Grief Ghosting is when someone cuts off communication with another because they are uncomfortable with the pain and grief that person is experiencing. This refusal, and subsequent abandonment, to experience discomfort or awkwardness in order to provide the love and support their person needs leads to distancing in the relationship and eventual disconnection.
We live in a “look out for self” world that hates dealing with pain and being uncomfortable in any way. When hardship hits we want the easiest and fastest way out!
So when a friend or loved one goes through a trauma or loss, feeling deep emotional pain, we can feel an array of emotions usually all wrapped around how it makes us feel. We can feel like running away, trying to help them fix the problem, trying to help them get over it quickly, trying to help them see the bright side so they are not sad, or a host of other feelings all with our self at the core instead of the other person. This happens because we have no idea what to do, what to say and we sure don’t want to feel it ourselves! When we are with this person we feel sad and we don’t like feeling sad so we think about what to do to eliminate it.

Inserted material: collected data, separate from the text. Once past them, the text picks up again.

Lemma C4_Pause_witness :
  Chat.Pause "ghost" Examples.registry
  = (Failure (Chat.ArchiveJobNotFoundError "ghost"), Examples.registry) /\
  Chat.Pause "orphan" Examples.registry
  = (Failure (Chat.ArchiveJobNotFoundError "orphan"), Examples.registry) /\
  (exists e, Chat.Pause "done" Examples.registry = (Failure e, Examples.registry) /\
             Chat.is_NotFound e = false) /\
  (exists r', Chat.Pause "run" Examples.registry = (Success tt, r') /\
              Chat.effects r' = [Chat.CancelCalled "run" Examples.run_cancel] /\
              Chat.Status <$> (Chat.jobHistory r' !! "run"%string) = Some Chat.PAUSED /\
              Chat.runningJobs r' !! "run"%string = None).
Proof.
  split; [| split; [| split]].
  - apply (C4_Pause_spec Examples.registry Examples.registry "ghost" eq_refl).
    vm_compute. reflexivity.
  - apply (proj1 (proj2 (C4_Pause_spec Examples.registry Examples.registry "orphan" eq_refl))
             (Examples.job "orphan" 9 Chat.RUNNING)); vm_compute; reflexivity.
  - apply (proj1 (proj2 (proj2 (C4_Pause_spec Examples.registry Examples.registry "done" eq_refl)))
             (Examples.job "done" 5 Chat.COMPLETE)); [vm_compute; reflexivity | discriminate].
  - destruct (proj2 (proj2 (proj2 (C4_Pause_spec Examples.registry Examples.registry "run" eq_refl)))
                (Examples.job "run" 5 Chat.RUNNING) Examples.run_cancel)
      as (r' & Hp & He & Hh & Hr & _); try (vm_compute; reflexivity).
    exists r'. split; [exact Hp |]. split; [exact He |]. split.
    + rewrite Hh, lookup_insert_eq. reflexivity.
    + rewrite Hr. apply lookup_delete_eq.
Defined.

Lemma initLocked_effects (r r0 : Chat.ChatArchiveRegistry) :
  Chat.initLocked r = (Success tt, r0) -> Chat.effects r0 = Chat.effects r.
Proof.
  unfold Chat.initLocked. rewrite bind_get.
  destruct (Chat.started r), (Chat.inited r), (Chat.edb_fails (Chat.edb r)); cbn;
    intros Heq; inversion Heq; subst; try reflexivity.
  all: destruct (Chat.edb_stored (Chat.edb r)); reflexivity.
Qed.

(** C5 as stated, refuted: resuming the complete job "done" returns an
    error. *)
Lemma C5_Resume_complete_is_an_error :
  Chat.Status <$> (Chat.jobHistory Examples.registry !! "done"%string) = Some Chat.COMPLETE /\
  Chat.Resume "done" Examples.registry
  = (Failure (Chat.ErrCannotResume Chat.COMPLETE), Examples.registry) /\
  fst (Chat.Resume "done" Examples.registry) <> Success tt.
Proof.
  split; [vm_compute; reflexivity |]. split; [vm_compute; reflexivity |].
  vm_compute. discriminate.
Qed.

(** C5 (amended): resuming a job whose status is COMPLETE starts no
    executor and leaves the registry, the job's record included, as it was
    after initialisation, and it returns the error "Cannot resume a
    non-paused job" instead of a success. *)
Theorem C5_Resume_complete_rejected :
  forall (r r0 : Chat.ChatArchiveRegistry) (jobID : string) (job : Chat.ArchiveChatJob),
    Chat.initLocked r = (Success tt, r0) ->
    Chat.jobHistory r0 !! jobID = Some job ->
    Chat.Status job = Chat.COMPLETE ->
    Chat.Resume jobID r = (Failure (Chat.ErrCannotResume Chat.COMPLETE), r0) /\
    Chat.effects r0 = Chat.effects r /\
    (Chat.inited r = true -> r0 = r).
Proof.
  intros r r0 jobID job Hinit Hjob Hst. split; [| split].
  - unfold Chat.Resume. rewrite (bind_success _ _ _ _ _ Hinit), bind_get.
    rewrite Hjob, Hst. reflexivity.
  - apply initLocked_effects. exact Hinit.
  - intros Hi. unfold Chat.initLocked in Hinit. rewrite bind_get in Hinit.
    rewrite Hi in Hinit. destruct (Chat.started r); cbv in Hinit; congruence.
Qed.

Lemma C5_Resume_complete_witness :
  Chat.Resume "done" Examples.registry
  = (Failure (Chat.ErrCannotResume Chat.COMPLETE), Examples.registry).
Proof.
  apply (C5_Resume_complete_rejected Examples.registry Examples.registry "done"
           (Examples.job "done" 5 Chat.COMPLETE)).
  - vm_compute. reflexivity.
  - vm_compute. reflexivity.
  - reflexivity.
Defined.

All of this, when acted upon, creates more trauma and grief for the person going through pain.
Parents of children with complex medical needs take into themselves the pain and suffering our children go through. It is our life. It won’t change for most of us. Having someone try and fix it or tell us what to be grateful for makes us stop talking and shut down all together.
When supporting someone who is grieving or in pain remember to “acknowledge not fix,” “support not change.” Also remember that grief has no timeline. You don’t grieve and then move on. People who grieve have experienced profound loss that has changed who they are as a person. That doesn’t end.
I’ve included quotes from other medical parents on how “grief ghosting” and “fixing” makes them feel and/or what they wish you knew.
If you are seeing this as a person trying to support someone in pain, please remember to put yourself and your own feelings aside and focus on what the other person needs. AND please don’t disappear because you feel uncomfortable with pain, don’t know what to say, don’t know how to help, etc etc. We need you. We may not be able to tell you what We need (that’s overwhelming and shouldn’t be our responsibility with the heaviness we are already dealing with) but that doesn’t mean we want you to stop trying.
“It’s isolating. Makes me feel like I can’t share. Makes it hard to make new friends.”
“For my family, our situation will never change. It’s chronic illness and there is not a cure.”
“Those in grief aren’t looking to be fixed. Just supported.”
“Abandoned by them. They don’t get it.”